GatorZone.com Senior Writer
GAINESVILLE, Fla. -- In a team meeting last week, Coach Amanda O’Leary asked for a show of hands of the Florida lacrosse players who entered the season expecting to win a fourth straight American Lacrosse Conference regular-season title.
“I wanted to raise mine, just to seem like I was optimistic,” junior midfielder Nora Barry said. “But I’m not sure I really believed it.”
That was O’Leary’s point. The notion the program was about to take a step back was pretty much accepted in the clubhouse. For good reason, too. Last May, the Gators said goodbye to 13 seniors who forged the foundation of a program that rocketed from infancy to national prominence in just four seasons.
While the 2014 roster was fortified by a talented 11-player freshmen class, replacing the likes of Kitty Cullen, Sam Farrell, Brittany Dashiell and Mikey Meagher was daunting.
Right, ladies? Put 'em up if you disagree.
“I sort of said it in jest, but I think they understood,” O’Leary recalled with a grin. “They needed to think about just how far we’ve come and the expectations we’ve exceeded.”
All teams go into a season with a goal of reaching that ultimate destination, but all coaches will tell you the journey -- with all its bumps, turns and pitstops -- is what defines where each team eventually arrives.
So it was that question that O’Leary put to her Gators in the wake of their 13-12 win at Northwestern two weeks ago that gave Florida the outright ALC crown and No. 1 seed in the league tournament this weekend at Evanston, Ill. The Gators (15-2), ranked third in the nation, have a bye through Thursday’s opening round and will face either fourth-seeded Penn State (10-6) or fifth-seeded Johns Hopkins (14-3) in Friday’s semifinal match at 5:30 p.m.
The ALC Tournament title game is set for Sunday at noon.
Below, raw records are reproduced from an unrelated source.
(** What the client knows after the options [os] of the buffer. *)
Definition knows (buf : list Z) (os : list option_field) (o o' : dhcp_options) : Prop :=
  match last_option DHCP_OPT_MESSAGE_TYPE os with Some d => [msg_type o'] = d | None => msg_type o' = msg_type o end /\
  match last_option DHCP_OPT_SUBNET_MASK os with Some d => word (subnet_mask o') /\ le32 (subnet_mask o') = d | None => subnet_mask o' = subnet_mask o end /\
  match last_option DHCP_OPT_ROUTER os with
  | Some d => exists p v rest, router_start o' = Some p /\ rd32 buf p = Ok v /\ word v /\ d = le32 v ++ rest
  | None => router_start o' = router_start o
  end.

Lemma rd8_at pre v rest off : zlen pre = off -> rd8 (pre ++ v :: rest) off = Ok v.
Proof.
  intros <-. unfold rd8, aget, zlen. destruct (Z.leb_spec 0 (Z.of_nat (length pre))); [|lia].
  by rewrite Nat2Z.id, list_lookup_middle.
Qed.

Lemma last_option_cons code o os : last_option code (os ++ [o]) = if decide (op_code o = code) then Some (op_data o) else last_option code os.
Proof.
  unfold last_option. rewrite filter_app. destruct (decide (op_code o = code)).
  - rewrite filter_cons_True, filter_nil by done. by rewrite last_snoc.
  - rewrite filter_cons_False, filter_nil by done. by rewrite app_nil_r.
Qed.

(** One option of an offer. *)
Lemma parse_option_step pre f rest os idx o o' : option_ok f -> zlen pre = options_offset + idx ->
  knows (pre ++ option_bytes f ++ rest) os o o' ->
  exists o'', parse_option (pre ++ option_bytes f ++ rest) idx o' = Ok o'' /\ knows (pre ++ option_bytes f ++ rest) (os ++ [f]) o o''.
Proof.
  intros (_ & _ & _ & Hm & Hw & Hr) Hp (K1 & K2 & K3). set (buf := pre ++ option_bytes f ++ rest) in *.
  assert (rd8 buf (options_offset + idx) = Ok (op_code f)) as E1 by (by apply rd8_at).
  assert (buf = (pre ++ [op_code f]) ++ zlen (op_data f) :: op_data f ++ rest) as Eb1 by (unfold buf, option_bytes; by rewrite <- app_assoc).
  assert (buf = (pre ++ [op_code f; zlen (op_data f)]) ++ op_data f ++ rest) as Eb2 by (unfold buf, option_bytes; by rewrite <- app_assoc).
  assert (rd8 buf (options_offset + idx + 1) = Ok (zlen (op_data f))) as E2 by (rewrite Eb1; apply rd8_at; rewrite zlen_app, Hp; done).
  assert (zlen (pre ++ [op_code f; zlen (op_data f)]) = options_offset + idx + 2) as Hz by (rewrite zlen_app, Hp; done).
  unfold parse_option. rewrite E1, E2. cbn [outcome_bind]. unfold knows. rewrite !last_option_cons.
  assert (forall v r, word v -> op_data f = le32 v ++ r -> rd32 buf (options_offset + idx + 2) = Ok v) as Eword.
  { intros v r Hv E. rewrite Eb2. revert Hz. generalize (pre ++ [op_code f; zlen (op_data f)]). intros pre' Hz.
    rewrite E, <- app_assoc. by apply rd32_le32. }
  destruct (Z.eqb_spec (op_code f) DHCP_OPT_MESSAGE_TYPE) as [E|N1].
  { destruct (Hm E) as (v & Ev). assert (rd8 buf (options_offset + idx + 2) = Ok v) as ->.
    { rewrite Eb2. revert Hz. generalize (pre ++ [op_code f; zlen (op_data f)]). intros pre' Hz. rewrite Ev. by apply rd8_at. }
    cbn [outcome_bind]. eexists. split; [reflexivity|]. rewrite E, Ev. by split_and!. }
  destruct (Z.eqb_spec (op_code f) DHCP_OPT_SUBNET_MASK) as [E|N2].
  { destruct (Hw ltac:(rewrite E; set_solver)) as (v & Hv & Ev). rewrite (Eword v []) by (done || by rewrite app_nil_r).
    cbn [outcome_bind]. eexists. split; [reflexivity|]. rewrite E, Ev. by split_and!. }
  destruct (Z.eqb_spec (op_code f) DHCP_OPT_ROUTER) as [E|N3].
  { destruct (Hr E) as (v & r & Hv & Ev). eexists. split; [reflexivity|]. rewrite E. split_and!; try done.
    cbn [router_start]. exists (options_offset + idx + 2), v, r. rewrite (Eword v r) by done. done. }
  rewrite !decide_False by done.
  destruct (Z.eqb_spec (op_code f) DHCP_OPT_SERVER_ID) as [E|N4].
  { destruct (Hw ltac:(rewrite E; set_solver)) as (v & Hv & Ev). rewrite (Eword v []) by (done || by rewrite app_nil_r). cbn [outcome_bind]. by eexists. }
  destruct (Z.eqb_spec (op_code f) DHCP_OPT_LEASE_TIME) as [E|N5].
  { destruct (Hw ltac:(rewrite E; set_solver)) as (v & Hv & Ev). rewrite (Eword v []) by (done || by rewrite app_nil_r). cbn [outcome_bind]. by eexists. }
  destruct (Z.eqb_spec (op_code f) DHCP_OPT_DNS); by eexists.
Qed.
“We’re very confident right now,” junior middie Shannon Gilroy said. “I think we may have a little chip on our shoulder because of where we were and the fact that now people will be gunning for us.”
It was Gilroy, the Tewaaraton Award nominee for the nation’s best female lacrosse player and team leader with 75 goals and 91 points, who sat in O’Leary’s office after the 2013 season ended and tried to convince her coach the ’14 squad would be better than anticipated.
“She told me I’d be surprised,” O’Leary said. “I told her she was probably right, but we had to see how everything played out.”
The journey began in earnest on Feb. 8.
That was the day -- less than three months ago -- Florida opened the season at defending national champion North Carolina and played like a team in utter rebuilding mode. The Tar Heels blasted the Gators 20-8.
Given the internal bar the Gators had seemingly set for themselves -- remember those hands that eventually did not go up? -- the result was hardly unexpected. But that didn’t mean the outcome was acceptable.
Their first practice back from Chapel Hill, N.C., O’Leary and assistants Erica LaGrow and Michelle Tumolo met with the players and promptly put them through a brutal practice.
“A lot of running,” Gilroy said. “A lot of full-field stuff.”
Message: Coming together wasn’t going to be easy; wasn’t supposed to be, either.
But it would happen.
Three weeks later, the Gators went on a rare two-game road trip to the Northeast. By then, impact freshmen such as defenders Caroline Fitzgerald and Taylor Bresnahan and attackers Sammi Burgess and Mollie Stevens were well into their rookie campaigns. Roles and rotations had been defined.
The first game was at No. 15 Stony Brook, which UF trounced 14-1. Then came the bus ride from New York down I-95 to Baltimore and a date at No. 13 Loyola.The adversity gods added their own touch.
Seven inches of snow.
“It wasn’t an ideal situation,” Barry said. “But we were tiered together for something we had to get through together.”
After the field was plowed, the sun-tanned girls in orange and blue ran through and around Loyola, erasing a four-goal deficit and stealing a 14-13 victory.
“A turning point for us,” O’Leary said.
UF’s only loss since was a 17-12 setback at Syracuse, currently No. 2 in the nation. Along the way, the Gators have carved out an identity different from the run-and-gun dodge teams of recent years. This version of Florida relies a lot more on one another, eschewing one-on-one attack match-ups with more passing, more opportunistic scoring.
Whatever self-imposed ceiling this team might have has a huge hole in it now.
“I think we became determined not to settle for mediocrity,” O’Leary said. “And I don’t think they would say they’ve accomplished everything they’ve set out to accomplish. They’re too competitive. And now they’ve got a taste of it.”
If you saw it coming, raise your hand.